Book Read Free

Why Homer Matters

Page 19

by Adam Nicolson


  Grief and triumph; a sense of irony and even tragedy; an overwhelming and dominant masculinity, thick with competitive violence; a small but hierarchical society, strung between a seminomadic way of life and one that was settled in small wooden houses; a vivid background in the natural world; a valuing of cattle and meat; in love with horses; no understanding of the city or of any relationship to the sea—all of that is implicit in the shape of this reconstructed language, and all of it looks very like the background to the world of the Greeks in their camp on the Trojan shore.

  But where and when can this world be located? That question is still far from being answered. There is plenty of evidence, but none of it adds up. Language cannot be attached to preliterate archaeological remains, and modern genetic evidence is still too confused for any clear outline to be derived from it.

  Nevertheless, it seems clear from the memories embedded in the daughter languages that the Proto-Indo-Europeans came from a place where they could grow crops (or at least harvest wild ones) and maintain herds of grazing animals on extensive pastures. They could not have been desert, mountain or forest people. They did not live in the arid south or the frozen north. There is a word in the original language that might mean beech tree, birch tree or oak tree. And another that might mean salmon, or maybe sea trout, or maybe trout. This looks like a temperate, river-valley existence. But the grazing animals would have required expansive grasslands too. These people have a word for bee, but there are no bees east of the Urals, so they can only have been on the western, European side of those mountains. The presence of many farming words means that they must have been farming before about 2500 BC, which is thought to be the last possible moment before the original group broke up and scattered across Europe and north Asia.

  These clues scarcely pinpoint a region, and people’s idea of the ancient homeland of the Proto-Indo-Europeans, their Urheimat, has wandered all over Eurasia. Originally it was thought to be in Afghanistan, but it has migrated from Bactria to the Baltic, to the Pripiat marshes in Poland, to Hungary and the Carpathians in general. The Nazis, identifying their race-vision with this linguistic category, and preferring the term “Aryan” (the name of an Indo-European people in Iran) to “Indo-European,” located the homeland in Germany. Some still favor Armenia in northwest Anatolia, but a modern consensus has for the time being settled on the steppes between the Black and Caspian Seas.
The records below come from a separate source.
(** C16: a trapped [execve] is first reported to the Command Center.  When
    that fails the program gets the error; otherwise it continues in
    [execve_handler] with the arguments of the call, and, when [execve] fails
    there, at its call with all of its registers. *)
Theorem execve_resumes p r b e :
  let alt := execve_altstack ad in
  let path := CStr (string_from (S (base.size (mem p))) (ctx p RDI) (mem p)) in
  frame_room alt p → 0 ≤ execve_handler_addr ad < 2 ^ 64 →
  send_execve malloc path (bridge p, kern p) = Ok (r, (b, e)) →
  ∃ p', handle_execve malloc ad p = Ok (tt, p') ∧ bridge p' = b ∧ kern p' = e ∧
    if decide (r = 0) then
      enters p p' alt (execve_handler_addr ad) ∧
      ∀ g, g ∈ [RDI; RSI; RDX] → ctx p' g = ctx p g
    else mem p' = mem p ∧ ∀ g, ctx p' g = if decide (g = RAX) then u64 r else ctx p g.
Proof.
  intros alt path Hroom Hh Hsend. pose proof (room_alt _ _ Hroom) as Ha.
  unfold altstack_size in Ha.
  assert (∀ q : process E, handle_execve malloc ad p = Ok (tt, q) ↔
    (if r =? 0 then
      set_reg RSP (alt + altstack_size - sizeof_ptr) ;;
      install_fakeframe ad (execve_handler_addr ad) (ctx p RSP) ;;
      set_reg RDI (ctx p RDI) ;; set_reg RSI (ctx p RSI) ;; set_reg RDX (ctx p RDX)
     else mret tt) (set_ctx (<[RAX := u64 r]> (ctx p)) (set_kern e (set_bridge b p))) = Ok (tt, q)) as Hrun.
  { intros q. unfold handle_execve. rewrite get_reg_step, string_arg_step, !get_reg_step.
    rewrite (via_bridge_step _ _ _ _ _ _ Hsend), set_reg_step. destruct (r =? 0); done. }
  destruct (Z.eqb_spec r 0) as [->|Hr].
  - set (g := <[RSP := alt + altstack_size - sizeof_ptr]> (<[RAX := u64 0]> (ctx p))).
    destruct (install_on_altstack alt (execve_handler_addr ad) (set_kern e (set_bridge b p)) g) with (2 := Hh) as (m' & Hi & Hw & Ho).
    { destruct Hroom. by split. }
    { intros r Hr1 Hr2. by destruct r. }
    { done. }
    eexists. split.
    { apply Hrun. rewrite set_reg_step.
      rewrite (u64_small (alt + _ - _)) by (unfold altstack_size, sizeof_ptr; lia).
      change (set_ctx (<[RSP := ?x]> _) _) with (set_ctx g (set_kern e (set_bridge b p))).
      rewrite (ST_bind_step _ _ _ _ _ Hi). reflexivity. }
    split_and!; [done..|]. rewrite decide_True by done. split; [split_and!; [done|done| |]|].
    + intros kernel. exact (frame_resumes kernel alt p m' Hroom Hw).
    + eapply same_outside_weaken; [exact Ho|..]; unfold frame_at, frame_size, altstack_size, sizeof_ptr; lia.
    + pose proof (room_regs _ _ Hroom) as Hregs. intros r Hr.
      repeat (apply elem_of_cons in Hr as [->|Hr]; [apply u64_small, Hregs|]).
      by apply not_elem_of_nil in Hr.
  - eexists. split; [by apply Hrun|]. rewrite decide_False by done. split_and!; try done.
    intros g. destruct (decide (g = RAX)) as [->|Hg]; [done|]. by apply fn_lookup_insert_ne.
Qed.
End Entered.

(** ** vfork: one stack for two processes *)
Section Vfork.
Context {E : Type} `{Os : scout_os E} `{Tr : trampoline E}.
Context (ad : addresses).
Implicit Types p : process E.
(** Bytes as a sum of bits. *)
Lemma le_Z_lor b l : le_Z (b :: l) = Z.lor (Z_of_byte b) (Z.shiftl (le_Z l) 8).
Proof.
  rewrite Z.shiftl_mul_pow2, lor_low by (lia || apply Z_of_byte_range).
  change (le_Z (b :: l)) with (Z_of_byte b + 256 * le_Z l). lia.
Qed.
(** What [f] does to the byte at position [i] of [n]. *)
Definition moves_byte (f : Z → Z) (n i : Z) : Prop :=
  ∀ b, f (Z.shiftl (Z_of_byte b) (8 * i)) = Z.shiftl (Z_of_byte b) (8 * (n - 1 - i)).
Lemma moves_byte_check f n i :
  forallb (fun k => f (Z.shiftl (Z.of_nat k) (8 * i)) =? Z.shiftl (Z.of_nat k) (8 * (n - 1 - i))) (seq 0 256) = true →
  moves_byte f n i.
Proof.
  intros H b. apply Z.eqb_eq. pose proof (Z_of_byte_range b).
  exact (forall_below (fun k => f (Z.shiftl k (8 * i)) =? Z.shiftl k (8 * (n - 1 - i))) 0 256 H (Z_of_byte b) ltac:(lia)).
Qed.

Lemma le_Z_app l1 l2 : le_Z (l1 ++ l2) = Z.lor (le_Z l1) (Z.shiftl (le_Z l2) (8 * Z.of_nat (base.length l1))).
Proof.
  induction l1 as [|b l1 IH]; [cbn; by rewrite Z.shiftl_0_r|]. cbn [app base.length].
  rewrite !le_Z_lor, IH, Z.shiftl_lor, Z.shiftl_shiftl by lia. rewrite Z.lor_assoc. do 2 f_equal. lia.
Qed.
Lemma moves_bytes f n : additive f → f 0 = 0 → (∀ i, 0 ≤ i < n → moves_byte f n i) →
  ∀ l i, 0 ≤ i → i + Z.of_nat (base.length l) = n → f (Z.shiftl (le_Z l) (8 * i)) = le_Z (rev l).
Proof.
  intros Hf H0 Hm l. induction l as [|b l IH]; intros i Hi Hl.
  - cbn [rev]. change (le_Z []) with 0. by rewrite Z.shiftl_0_l.
  - cbn [base.length rev] in *. rewrite le_Z_lor, Z.shiftl_lor, Hf, (Hm i) by lia.
    rewrite Z.shiftl_shiftl by lia. replace (8 + 8 * i) with (8 * (i + 1)) by lia.
    rewrite IH, le_Z_app, length_rev by lia. rewrite Z.lor_comm. f_equal.
    change (le_Z [b]) with (Z_of_byte b + 256 * 0). rewrite Z.add_0_r. f_equal. lia.
Qed.
Lemma moves_all f (n : nat) :
  forallb (fun i => forallb (fun k => f (Z.shiftl (Z.of_nat k) (8 * Z.of_nat i)) =?
    Z.shiftl (Z.of_nat k) (8 * (Z.of_nat n - 1 - Z.of_nat i))) (seq 0 256)) (seq 0 n) = true →
  ∀ i, 0 ≤ i < Z.of_nat n → moves_byte f (Z.of_nat n) i.
Proof.
  intros H i Hi. apply moves_byte_check. rewrite <-(Z2Nat.id i) by lia.
  rewrite forallb_forall in H. apply H, in_seq. lia.
Qed.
  For the purposes of understanding the roots of the Homeric vision, it doesn’t much matter where this notional homeland was. The elements of a river-valley-plus-grazing landscape extend across the whole of the western steppe, from the Danube to the Caucasus and beyond. And fascinatingly, there, in the remains of settlements, and in the burial mounds, or kurgans as they are called in Russia, which decorate the landscape, archaeologists have discovered many objects and signs of life that look distinctly as if Achilles had passed that way.

  * * *

  Of all the steppe-Homer linkages, the most powerful is the horse. It was probably domesticated on the steppe in about 4200 BC, first as food and then to be ridden. A man on foot in the modern Eurasian steppe can shepherd no more than two hundred sheep; one on a horse can manage a flock of five hundred. It was a revolutionary difference. This early riding was not yet the militarized pastoral nomadism associated with the Scythians or the Mongols. Nothing of that kind would emerge until after 800 BC, but the speed of the horse, the invention of the bit and the bridle, the control they gave to a rider, the ability to accumulate great reservoirs of meat, to raid and withdraw from pedestrian settlements—all of it changed people’s lives and would change history.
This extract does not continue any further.